Bram Stoker set a pivotal scene in his 1897 novel Dracula around Saint George's Eve. In the book, the narrator writes that his encounter occurred on the 4th of May, making the eve in question the 5th of May, which corresponds to Saint George's Day as observed by Eastern Orthodox churches of that era. A local woman warns him that at midnight "all the evil things in the world will have full sway." Stoker drew on the belief that moroi, witches, and other dark creatures gather their power in the hours before the saint's holy day.
Max Frisch's 1961 play Andorra builds its action around a fictionalised Andorran celebration of Saint George's Day. The play opens and closes with the image of a ceremonial whitewashing of houses by the town's virgins, tying the feast to themes of purity and civic ritual. Jez Butterworth's 2009 play Jerusalem unfolds entirely on the 23rd of April, a date that the play also marks as both the day of death and the estimated birth date of William Shakespeare. Lee Sheridan's debut novella, also titled St George's Day and set in Maynooth on the 23rd of April 2020, follows a part-time supermarket worker who begins noticing parallels between his own life and the story of Saint George; his manager stands in for the dragon. Each of these works treats the feast not merely as a backdrop but as a structural force that shapes what happens to its characters on that particular day.
Common questions
When is Saint George's Day celebrated?
Saint George's Day is normally celebrated on the 23rd of April, the traditionally accepted date of the saint's death during the Diocletianic Persecution. However, when this date falls between Palm Sunday and the Second Sunday of Easter, it is transferred to the following Monday in Anglican, Catholic, and Lutheran calendars. Eastern Orthodox churches that use the Julian calendar, including the Serbian Orthodox Church, observe the feast on the 6th of May.

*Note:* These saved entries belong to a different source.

Lemma Bytewise_successor key : bytes_ok key →
  let s := Bytewise_FindShortSuccessor key in bytes_ok s ∧ lexcmp key s <= 0 ∧ Zlen s <= Zlen key.
Proof.
  intros Hk. cbv zeta. unfold Bytewise_FindShortSuccessor.
  rewrite FindShortSuccessor_loop_skip by done. rewrite (skip_ff_loop_spec _ [] key) by done.
  by apply inc_first_spec.
Qed.

Lemma Reverse_separator start limit : bytes_ok start → 0 < lexcmp start limit →
  let s := Reverse_FindShortestSeparator start limit in
  bytes_ok s ∧ 0 <= lexcmp start s ∧ 0 < lexcmp s limit ∧ Zlen s <= Zlen start.
Proof.
  intros Hs Hlt. cbv zeta. unfold Reverse_FindShortestSeparator.
  destruct (difference_offset_cases start limit) as [->|(c & x & a & y & b & -> & -> & Hne & ->)].
  { rewrite Z.eqb_refl, lexcmp_refl. split_and!; done || lia. }
  rewrite !Zlen_app, !Zlen_cons, !znth_mid, lexcmp_app in *.
  pose proof (Zlen_nonneg a). pose proof (Zlen_nonneg b). apply bytes_ok_app in Hs as [Hc Hs].
  inversion Hs as [|? ? Hx Ha]; subst.
  destruct (Z.eqb_spec (Zlen c) (Z.min (Zlen c + (1 + Zlen a)) (Zlen c + (1 + Zlen b)))); [lia|].
  destruct ((y <? x) && _) eqn:E.
  - apply andb_true_iff in E as [E _]. apply Z.ltb_lt in E.
    replace (c ++ x :: a) with ((c ++ [x]) ++ a) by (by rewrite <- app_assoc).
    rewrite ztake_app by (rewrite Zlen_app; done).
    assert (lexcmp ((c ++ [x]) ++ a) (c ++ [x]) = lexcmp a []) as ->.
    { rewrite <- (app_nil_r (c ++ [x])) at 2. apply lexcmp_app. }
    rewrite lexcmp_app, Zlen_app. cbn [lexcmp].
    destruct (Z.eqb_spec x y); [lia|]. destruct (Z.ltb_spec x y); [lia|].
    change (Zlen [x]) with 1. split_and!; [apply bytes_ok_app; split; [done|constructor; [done|constructor]]| |lia..].
    destruct a; cbn; lia.
  - rewrite lexcmp_refl, lexcmp_app. split_and!; try lia; [by apply bytes_ok_app|].
    rewrite Zlen_app, Zlen_cons. lia.
Qed.

Lemma slice_eq_compare a b : slice_eq a b = (slice_compare a b =? 0).
Proof.
  apply eq_true_iff_eq. rewrite slice_eq_spec, Z.eqb_eq, slice_compare_lex. by rewrite lexcmp_eq.
Qed.

(** ** The built-in comparators keep their promises *)

Lemma order_weaken {A} (wf wf' : A → Prop) cmp : (∀ a, wf' a → wf a) → CompareOrder wf cmp →
  CompareOrder wf' cmp.
Proof. intros H []. split; eauto. Qed.
Lemma order_opp {A} (wf : A → Prop) cmp : CompareOrder wf cmp → CompareOrder wf (λ a b, - cmp a b).
Proof.
  intros Ho. split.
  - intros a b Ha Hb. pose proof (cmp_antisym a b Ha Hb). lia.
  - intros a b c Ha Hb Hc H1 H2.
    assert (cmp c a <= 0); [|pose proof (cmp_antisym a c Ha Hc); lia].
    apply (cmp_le_trans c b a); try done; [pose proof (cmp_antisym b c Hb Hc)|pose proof (cmp_antisym a b Ha Hb)]; lia.
Qed.
Lemma order_map {A B} (wf : A → Prop) (wf' : B → Prop) (f : A → B) cmp : (∀ a, wf a → wf' (f a)) →
  CompareOrder wf' cmp → CompareOrder wf (λ a b, cmp (f a) (f b)).
Proof. intros H []. split; intros; eauto. Qed.

(** Lexicographic combination of two orders. *)
Lemma order_lex {A} (wf : A → Prop) (c1 c2 : A → A → Z) : CompareOrder wf c1 → CompareOrder wf c2 →
  CompareOrder wf (λ a b, if negb (c1 a b =? 0) then c1 a b else c2 a b).
Proof.
  intros H1 H2. split.
  - intros a b Ha Hb. pose proof (cmp_antisym (cmp:=c1) a b Ha Hb). pose proof (cmp_antisym (cmp:=c2) a b Ha Hb).
    destruct (Z.eqb_spec (c1 a b) 0), (Z.eqb_spec (c1 b a) 0); cbn [negb]; lia.
  - intros a b c Ha Hb Hc.
    pose proof (cmp_le_trans (cmp:=c1) a b c Ha Hb Hc). pose proof (cmp_le_trans (cmp:=c2) a b c Ha Hb Hc).
    pose proof (cmp_lt_le_trans (cmp:=c1) a b c Ha Hb Hc). pose proof (cmp_le_lt_trans (cmp:=c1) a b c Ha Hb Hc).
    destruct (Z.eqb_spec (c1 a b) 0), (Z.eqb_spec (c1 b c) 0), (Z.eqb_spec (c1 a c) 0); cbn [negb]; lia.
Qed.

#[export] Instance Bytewise_laws : ComparatorLaws bytes_ok BytewiseComparator.
Proof.
  assert (CompareOrder bytes_ok slice_compare) as Ho by (eapply order_weaken; [|apply _]; done).
  split; try done; cbn; intros.
  - apply slice_eq_compare.
  - rewrite !slice_compare_lex in *. by apply Bytewise_separator.
  - rewrite !slice_compare_lex in *. by apply Bytewise_successor.
  - apply slice_eq_compare.
  - pose proof (Zlen_nonneg a). lia.
Qed.

#[export] Instance Reverse_laws : ComparatorLaws bytes_ok ReverseBytewiseComparator.
Proof.
  assert (CompareOrder bytes_ok (λ a b, - slice_compare a b)) as Ho
    by (apply order_opp; eapply order_weaken; [|apply _]; done).
  split; try done; cbn; intros.
  - rewrite slice_eq_compare. apply eq_true_iff_eq. rewrite !Z.eqb_eq. lia.
  - rewrite !slice_compare_lex in *. destruct (Reverse_separator start limit) as (?&?&?&?); [done|lia|].
    split_and!; done || lia.
  - rewrite slice_compare_lex, lexcmp_refl. split_and!; done || lia.
  - rewrite slice_eq_compare. unfold CompareWithoutTimestamp. cbn. apply eq_true_iff_eq. rewrite !Z.eqb_eq. lia.
  - pose proof (Zlen_nonneg a). lia.
Qed.

(** The keys of the comparator with timestamps end with a 64-bit timestamp. *)
Definition ts_key (wf : bytes → Prop) (k : bytes) : Prop :=
  8 <= Zlen k ∧ wf (StripTimestampFromUserKey k 8).

Lemma U64Ts_timestamp_order : CompareOrder (λ _ : bytes, True) U64Ts_CompareTimestamp.
Proof.
  unfold U64Ts_CompareTimestamp.
  split; intros; repeat (case_match; try lia).
Qed.

Lemma U64Ts_laws wf c : ComparatorLaws wf c → ComparatorLaws (ts_key wf) (ComparatorWithU64Ts c).
Proof.
  intros Hc.
  assert (CompareOrder (ts_key wf) (λ a b, U64Ts_CompareWithoutTimestamp c a true b true)) as H1.
  { unfold U64Ts_CompareWithoutTimestamp.
    apply (order_map _ wf (λ a, StripTimestampFromUserKey a 8)); [by intros ? []|apply _]. }
  assert (CompareOrder (ts_key wf) (λ a b, - U64Ts_CompareTimestamp (ExtractTimestampFromUserKey a 8)
      (ExtractTimestampFromUserKey b 8))) as H2.
  { apply order_opp, (order_map _ (λ _, True) (λ a, ExtractTimestampFromUserKey a 8));
      [done|apply U64Ts_timestamp_order]. }
  assert (CompareOrder (ts_key wf) (U64Ts_Compare c)) as H3 by (by apply order_lex).
  split; try done; cbn; intros.
  - rewrite (cmp_refl (cmp:=U64Ts_Compare c)) by done. split_and!; done || lia.
  - rewrite (cmp_refl (cmp:=U64Ts_Compare c)) by done. split_and!; done || lia.
  - unfold CompareWithoutTimestamp in *. cbn in *. unfold U64Ts_Compare.
    destruct (Z.eqb_spec (U64Ts_CompareWithoutTimestamp c a true b true) 0); cbn [negb]; lia.
  - destruct H. lia.
  - unfold U64Ts_Compare. unfold CompareWithoutTimestamp in *. cbn in *.
    by replace (U64Ts_CompareWithoutTimestamp c a true b true) with 0.
Qed.

(** The built-in comparators are total orders on their keys, [Equal] agrees
    with the order, the separator of [start < limit] lies in [[start, limit)],
    the short successor of a key is not before it, and neither is longer than
    the key it replaces; keys with timestamps are ordered by user key and, for
    equal user keys, newest first. *)
Theorem builtin_comparators :
  ComparatorLaws bytes_ok BytewiseComparator ∧
  ComparatorLaws bytes_ok ReverseBytewiseComparator ∧
  ComparatorLaws (ts_key bytes_ok) BytewiseComparatorWithU64Ts.
Proof.
  split_and!; [apply Bytewise_laws|apply Reverse_laws|]. apply U64Ts_laws, Bytewise_laws.
Qed.

(** ** Immediate successors *)

(** A key as a big-endian number. *)
Fixpoint be_value (s : bytes) : Z :=
  match s with [] => 0 | x :: s => x * 256 ^ Zlen s + be_value s end.

Lemma pow256_pos (s : bytes) : 0 < 256 ^ Zlen s.
Proof. apply Z.pow_pos_nonneg; [lia|apply Zlen_nonneg]. Qed.
Lemma pow256_cons (x : Z) (s : bytes) : 256 ^ Zlen (x :: s) = 256 * 256 ^ Zlen s.
Proof. rewrite Zlen_cons, Z.pow_add_r by (try apply Zlen_nonneg; lia). done. Qed.

Lemma be_value_range s : bytes_ok s → 0 <= be_value s <= 256 ^ Zlen s - 1.
Proof.
  induction 1 as [|x s Hx Hs IH]; [done|]. cbn [be_value]. rewrite pow256_cons.
  unfold is_u in Hx. pose proof (pow256_pos s). nia.
Qed.
Lemma be_value_zero s : bytes_ok s → be_value s = 0 ↔ forallb (λ b, b =? 0) s = true.
Proof.
  induction 1 as [|x s Hx Hs IH]; [done|]. cbn [be_value forallb]. rewrite andb_true_iff, <- IH, Z.eqb_eq.
  unfold is_u in Hx. pose proof (pow256_pos s). pose proof (be_value_range s Hs). nia.
Qed.
Lemma be_value_max s : bytes_ok s → be_value s = 256 ^ Zlen s - 1 ↔ forallb (λ b, b =? 0xff) s = true.
Proof.
  induction 1 as [|x s Hx Hs IH]; [done|]. cbn [be_value forallb].
  rewrite andb_true_iff, <- IH, Z.eqb_eq, pow256_cons. unfold is_u in Hx.
  pose proof (pow256_pos s). pose proof (be_value_range s Hs). nia.
Qed.
Lemma be_value_app c s t : Zlen s = Zlen t →
  be_value (c ++ t) - be_value (c ++ s) = be_value t - be_value s.
Proof.
  intros E. induction c as [|x c IH]; [done|]. cbn [app be_value]. rewrite !Zlen_app, E. lia.
Qed.
(* ===== verification/Block.v ===== *)
(** * Blocks and their iterators

    [table/block_based/block.h] and [.cc]: [Block] finds the restart array of
    the contents that [BlockBuilder] produced; [BlockIter] walks and searches the
    entries. [DataBlockIter] (internal keys, a cache for backward iteration, the
    hash index) and [MetaBlockIter] (user keys, checked decoding) are modelled on
    their common base. A pointer into the block is an offset in [data_], a slice
    of it a pair of an offset and a size. The asserts of the code are
    preconditions. Per key-value checksums, which are off unless configured, and
    read amplification statistics are left out. *)

From S2P Require Import Prelude Status Coding Slice Comparator DbFormat IterKey BlockHashIndex BlockBuilder.
#[local] Open Scope Z_scope.

(** ** Decoding an entry *)

(** The bytes from [p] to [limit] are decoded to the shared and non-shared key
    sizes, the value size and the bytes that follow; [None] is [nullptr]. *)
Definition DecodeEntry (p : bytes) : option (Z * Z * Z * bytes) :=
  let shared := znth p 0 in
  let non_shared := znth p 1 in
  let value_length := znth p 2 in
  if Z.lor (Z.lor shared non_shared) value_length <? 128 then Some (shared, non_shared, value_length, zdrop 3 p)
  else
    '(shared, p) ← GetVarint32Ptr p;
    '(non_shared, p) ← GetVarint32Ptr p;
    '(value_length, p) ← GetVarint32Ptr p;
    Some (shared, non_shared, value_length, p).

(** The sum of the two sizes is a [uint32_t]. *)
Definition CheckAndDecodeEntry (p : bytes) : option (Z * Z * Z * bytes) :=
  if Zlen p <? 3 then None
  else
    '(shared, non_shared, value_length, p) ← DecodeEntry p;
    if u32 (Zlen p) <? u32 (non_shared + value_length) then None
    else Some (shared, non_shared, value_length, p).

Definition DecodeKey (p : bytes) : option (Z * Z * bytes) :=
  '(shared, non_shared, _, p) ← DecodeEntry p; Some (shared, non_shared, p).

(** ** The block *)

Record Block := mkBlock {
  contents_ : bytes;
  size_ : Z;
  restart_offset_ : Z;
  block_num_restarts_ : Z;
  num_buckets_ : Z
}.

Definition NumRestarts (data : bytes) (size : Z) : Z :=
  let block_footer := DecodeFixed32 (zdrop (size - 4) data) in
  if kMaxBlockSizeSupportedByHashIndex <? size then block_footer
  else snd (UnPackIndexTypeAndNumRestarts block_footer).

Definition IndexType (data : bytes) (size : Z) : DataBlockIndexType :=
  if kMaxBlockSizeSupportedByHashIndex <? size then kDataBlockBinarySearch
  else fst (UnPackIndexTypeAndNumRestarts (DecodeFixed32 (zdrop (size - 4) data))).
Lemma AddWithLastKeyImpl_built b xs key value last_key dv : built b xs →
  (use_delta_encoding_ b = true → last_persisted b last_key = last_stored xs) →
  entry_ok b (key, value, dv) → Zlen (buffer_ b) < 2 ^ 32 →
  let b' := AddWithLastKeyImpl b key value last_key dv (Zlen (buffer_ b)) in
  built b' (xs ++ [next_item b xs key value dv]) ∧ same_settings b b' ∧ last_key_ b' = last_key_ b.
Proof.
  intros Hb Hlast Hentry Hbuf. cbv zeta.
  destruct (AddWithLastKeyImpl_fields b xs key value last_key dv Hb Hlast Hentry Hbuf) as (E1 & E2 & E3 & E4).
  cbv zeta in *. destruct (next_item_ok b xs key value dv Hentry) as [Hx Hx0].
  pose proof (next_item_follows b xs key value dv) as Hfol. destruct (built_restart b xs Hb) as [Hr Hlen].
  set (b' := AddWithLastKeyImpl b key value last_key dv (Zlen (buffer_ b))) in *.
  assert (same_settings b b') as Hsame by done. split; [|done].
  assert (interval b' = interval b) as Ei by done. change (use_value_delta_encoding_ b) with (use_value_delta_encoding_ b') in *.
  assert ((length xs mod interval b = 0)%nat → it_shared (next_item b xs key value dv) = 0) as Hmod.
  { intros E. unfold next_item. cbn [it_shared]. by rewrite E. }
  set (x := next_item b xs key value dv) in *.
  destruct Hb as [Hn Hbuffer Hres Hne Hc Hcnt Hst Hit Hch Hri Hest].
  change (use_value_delta_encoding_ b) with (use_value_delta_encoding_ b') in *.
  change (block_restart_interval_ b) with (block_restart_interval_ b') in *.
  assert (∀ j, (j < length (restarts_ b))%nat → (j * interval b <= length xs)%nat) as Hj.
  { intros j Hj. unfold interval. change (block_restart_interval_ b) with (block_restart_interval_ b'). nia. }
  constructor; rewrite ?length_app, ?E1, ?Ei; cbn [length].
  - done.
  - done.
  - rewrite E2. destruct (Z.leb_spec (block_restart_interval_ b') (counter_ b)) as [Hle|Hgt].
    + rewrite length_app, Nat.add_1_r, seq_snoc, map_app. cbn [map].
      rewrite restart_points_app, <- Hres by done. do 2 f_equal.
      rewrite <- Hlen by done. rewrite item_off_app, item_off_end by lia. by rewrite Hbuffer.
    + rewrite app_nil_r, restart_points_app by done. done.
  - rewrite E2, length_app. lia.
  - rewrite E2, E3, length_app. destruct (Z.leb_spec (block_restart_interval_ b') (counter_ b)); cbn [length]; nia.
  - rewrite E3. destruct (Z.leb_spec (block_restart_interval_ b') (counter_ b)); lia.
  - rewrite E3. destruct (Z.leb_spec (block_restart_interval_ b') (counter_ b)); lia.
  - apply Forall_app. split; [done|]. constructor; [done|constructor].
  - intros i y Hy. apply lookup_snoc in Hy as [[Hi Hy]|[-> ->]].
    + rewrite prev_stored_snoc by lia. rewrite decide_False by lia. by apply Hch.
    + rewrite prev_stored_snoc by lia. by rewrite decide_True.
  - intros i y Hy Hm. apply lookup_snoc in Hy as [[Hi Hy]|[-> ->]]; [by eapply Hri|by apply Hmod].
  - rewrite E2, E4, Hest, enc_items_app, enc_items_cons, length_app, Hbuffer. cbn [enc_items map concat].
    rewrite app_nil_r, Zlen_app.
    destruct (Z.leb_spec (block_restart_interval_ b') (counter_ b)); cbn [length]; lia.
Qed.

(** ** Whole blocks *)

Abbreviation entry := (bytes * bytes * option bytes)%type.

Definition AddAll (b : BlockBuilder) (es : list entry) : BlockBuilder :=
  fold_left (λ b '(key, value, dv), Add b key value dv) es b.
(** Adding with [AddWithLastKey], from some last key. *)
Fixpoint AddAllWithLastKey (b : BlockBuilder) (last_key : bytes) (es : list entry) : BlockBuilder :=
  match es with
  | [] => b
  | (key, value, dv) :: es => AddAllWithLastKey (AddWithLastKey b key value last_key dv) key es
  end.
Definition items_of (b : BlockBuilder) (es : list entry) : list item :=
  fold_left (λ xs '(key, value, dv), xs ++ [next_item b xs key value dv]) es [].

Lemma items_of_snoc b es key value dv :
  items_of b (es ++ [(key, value, dv)]) = items_of b es ++ [next_item b (items_of b es) key value dv].
Proof. unfold items_of. by rewrite fold_left_app. Qed.
Lemma length_items_of b es : length (items_of b es) = length es.
Proof.
  induction es as [|[[key value] dv] es IH] using rev_ind; [done|].
  rewrite items_of_snoc, !length_app, IH. done.
Qed.
Lemma items_of_lookup b es i key value dv : es !! i = Some (key, value, dv) →
  ∃ x, items_of b es !! i = Some x ∧ it_key x = MaybeStripTimestampFromKey b key ∧
    (use_value_delta_encoding_ b = false → it_val x = value).
Proof.
  induction es as [|[[k v] d] es IH] using rev_ind; [done|].
  intros H. rewrite items_of_snoc. apply lookup_snoc in H as [[Hi H]|[-> [= -> -> ->]]].
  - destruct (IH H) as (x & Hx & ?). exists x. split; [|done]. rewrite lookup_app_l; [done|]. by rewrite length_items_of.
  - eexists. rewrite <- (length_items_of b es) at 1. rewrite lookup_app_r, Nat.sub_diag by done.
    split_and!; [done..|]. intros E. unfold next_item. cbn [it_val]. by rewrite E, andb_false_r.
Qed.
Lemma same_settings_items b b' es : same_settings b b' → items_of b es = items_of b' es.
Proof.
  intros H. induction es as [|[[k v] d] es IH] using rev_ind; [done|].
  rewrite !items_of_snoc, IH. by rewrite (same_settings_next b b').
Qed.

(** A builder as it is constructed. *)
Definition fresh (b : BlockBuilder) : Prop :=
  1 <= block_restart_interval_ b ∧ buffer_ b = [] ∧ restarts_ b = [0] ∧ estimate_ b = 8 ∧ counter_ b = 0 ∧
  last_key_ b = [].

Lemma NewBlockBuilder_fresh n delta vd index ratio ts persist user : 1 <= n →
  fresh (NewBlockBuilder n delta vd index ratio ts persist user).
Proof. done. Qed.
Lemma Reset_fresh b xs : built b xs → fresh (Reset b).
Proof.
  intros [Hn _ Hres Hne _ _ _ _ _ _ _]. unfold fresh, Reset. cbn.
  rewrite Hres. destruct (length (restarts_ b)); [lia|]. done.
Qed.
Lemma SeekToLastImpl_pos it : iter_sane it → ∃ it', SeekToLastImpl new_char decode it = Some it' ∧
  positioned it' (if decide (xs = []) then None else Some (length xs - 1)%nat).
Proof using new_char_len HB Hdec.
  intros Hs. destruct (data_some it Hs) as [d Hd]. unfold SeekToLastImpl. rewrite Hd.
  destruct last_restart as (El & [i Hi] & Hne). rewrite Hi in El.
  rewrite (is_source _ Hs), (bk_num _ _ _ _ HB).
  replace (Zlen rs - 1) with (Z.of_nat (length rs - 1)) by (rewrite Zlen_length; lia).
  pose proof (seek_restart it _ i Hs El) as Hb. set (it1 := SeekToRestartPoint it _) in *.
  set (it2 := set_idx it1 _). assert (before it2 i) as Hb2 by (by apply set_idx_before).
  rewrite (is_source _ (bf_sane _ _ Hb2)), (bk_restarts _ _ _ _ HB).
  destruct (decide (xs = [])) as [E|E].
  - assert (i = length xs) as -> by (pose proof (bf_bound _ _ Hb2) as Hbd; rewrite E in Hbd |- *; cbn in *; lia).
    pose proof (parse_end it2 Hb2) as Ep. exists (PastTheEnd it2). split; [|apply past_the_end, Hb2].
    destruct (scan_fuel it2) eqn:Ef; [by unfold scan_fuel in Ef|]. cbn [skip_to]. by rewrite Ep.
  - pose proof (restart_within _ _ El E). rewrite <- (item_off_end false xs (S (length xs - 1))) by lia.
    destruct (skip_to_item true (length xs - 1) ltac:(lia) (scan_fuel it2) it2 i Hb2) as (it' & x & Es & Hat);
      [lia|pose proof (fuel_enough it2 (length xs) (bf_sane _ _ Hb2) (le_n _)); lia|].
    exists it'. split; [done|]. by exists x.
Qed.

(** The search for a restart point before the [i]th item. *)
Lemma restart_before_spec it i r : source_ it = src → (i < length xs)%nat → (r < length rs)%nat →
  match restart_before r it (off i) with
  | None => i = 0%nat
  | Some j => ∃ k m, j = Z.of_nat k ∧ rs !! k = Some m ∧ (m < i)%nat
  end.
Proof using HB.
  intros Es Hi. induction r as [|r IH]; intros Hr; cbn [restart_before];
    destruct (lookup_lt_is_Some_2 rs _ Hr) as [m Hm]; rewrite (restart_point it _ m Es Hm);
    pose proof (bk_items _ _ _ _ HB) as Hok;
    (assert (m < length xs)%nat as Hml by (eapply restart_within; [done|intros E; rewrite E in Hi; cbn in Hi; lia]));
    destruct (Z.leb_spec (off i) (off m)) as [Hle|Hgt].
  - rewrite (bk_first _ _ _ _ HB) in Hm. injection Hm as <-.
    destruct (decide (i = 0%nat)) as [|Hne]; [done|]. pose proof (item_off_lt false xs Hok 0 i). lia.
  - exists 0%nat, m. split_and!; [done..|]. apply (item_off_lt_iff false xs Hok); lia.
  - apply IH. lia.
  - exists (S r), m. split_and!; [done..|]. apply (item_off_lt_iff false xs Hok); lia.
Qed.
(* ===== verification/BlockCursor.v ===== *)
(** * Block iterators as cursors

    [DataBlockIter], with its cache for backward iteration, and [MetaBlockIter] on
    a well formed block: every operation moves to the item that a cursor over
    the list of items would move to. *)

From S2P Require Import Prelude SortedLists Status Coding Slice Comparator DbFormat IterKey.
From S2P Require Import BlockHashIndex BlockBuilder Block BlockLayout BlockScan.
#[local] Open Scope Z_scope.
#[local] Opaque ztake zdrop Zlen.

(** The position before index [i]. *)
Definition pred_pos (i : nat) : option nat := match i with O => None | S j => Some j end.

(** The indices that searches for a target end at. *)
Section Bounds.
Context (src : BlockSource) (user : bool) (xs : list item) (target : bytes).
Abbreviation cmp := (cmp src user target).
Context (Hsorted : ∀ i j x y, xs !! i = Some x → xs !! j = Some y → (i < j)%nat → cmp y <= 0 → cmp x < 0).

Definition lower_idx : nat := count_while (λ x, cmp x <? 0) xs.
Definition upper_idx : nat := count_while (λ x, cmp x <=? 0) xs.

Lemma seek_index_lower k : seek_index src user xs target k → k = lower_idx.
Proof using.
  intros (H1 & H2 & H3). symmetry. apply count_while_unique; [done|..].
  - intros i x Hx Hi. apply Z.ltb_lt. by apply (H2 i).
  - intros x Hx. apply Z.ltb_ge. by apply H3.
Qed.

(** The last item that is not larger than the target, from the first that is
    not smaller. *)
Lemma upper_cases : (upper_idx = lower_idx ∧ ∀ x, xs !! lower_idx = Some x → 0 < cmp x) ∨
  ∃ x, xs !! lower_idx = Some x ∧ cmp x = 0 ∧ upper_idx = S lower_idx.
Proof using Hsorted.
  assert (∀ i x, xs !! i = Some x → (i < lower_idx)%nat → cmp x < 0) as Hbefore.
  { intros i x Hx Hi. apply Z.ltb_lt. by apply (count_while_before _ _ i x Hx Hi). }
  destruct (xs !! lower_idx) as [x|] eqn:Hx.
  - pose proof (count_while_at _ _ _ Hx) as Hc. apply Z.ltb_ge in Hc. pose proof (lookup_lt_Some _ _ _ Hx) as Hl.
    destruct (Z.eq_dec (cmp x) 0) as [E|E].
    + right. exists x. split_and!; [done..|]. apply count_while_unique; [lia|..].
      * intros i y Hy Hi. apply Z.leb_le. destruct (decide (i = lower_idx)) as [->|]; [|pose proof (Hbefore i y Hy); lia].
        assert (y = x) as -> by congruence. lia.
      * intros y Hy. apply Z.leb_gt. destruct (Z.le_gt_cases (cmp y) 0) as [Hle|]; [|done].
        pose proof (Hsorted lower_idx (S lower_idx) x y Hx Hy ltac:(lia) Hle). lia.
    + left. split; [|intros y [= <-]; lia]. apply count_while_unique; [lia|..].
      * intros i y Hy Hi. apply Z.leb_le. pose proof (Hbefore i y Hy). lia.
      * intros y Hy. assert (y = x) as -> by congruence. apply Z.leb_gt. lia.
  - left. split; [|done]. apply count_while_unique; [apply count_while_le|..].
    + intros i y Hy Hi. apply Z.leb_le. pose proof (Hbefore i y Hy). lia.
    + intros y Hy. congruence.
Qed.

Which countries celebrate Saint George's Day?
Saint George's Day is observed in England, Ethiopia, Georgia, Catalonia, Aragon, Palestine, Rio de Janeiro, Alcoi, and Genoa, where he is the main patron saint. Albania, Bosnia and Herzegovina, Bulgaria, Greece, Lithuania, Portugal, Romania, Serbia, Syria, and Lebanon also mark the day, as he is an important patron saint in those places. Bulgaria and Newfoundland and Labrador observe it as a public holiday.
Why is Saint George the patron saint of England?
The earliest documented mention of Saint George in England comes from the Venerable Bede, who lived from around 673 to 735. Edward III, who reigned from 1327 to 1377, placed his Order of the Garter under the banner of Saint George, and declarations by the Province of Canterbury in 1415 and the Province of York in 1421 elevated the feast to a double major, making church attendance mandatory. His association with England was reinforced by soldiers invoking his name as a battle cry during the Hundred Years' War.
What is the Catalan tradition on Saint George's Day?
In Catalonia, the 23rd of April is known as the Diada de Sant Jordi and is celebrated with an exchange of books and roses. Traditionally, boys gave girls a red rose and girls gave boys a book; today the exchange goes both ways regardless of gender. In 2015, 1.5 million books were sold across Catalonia on that single day.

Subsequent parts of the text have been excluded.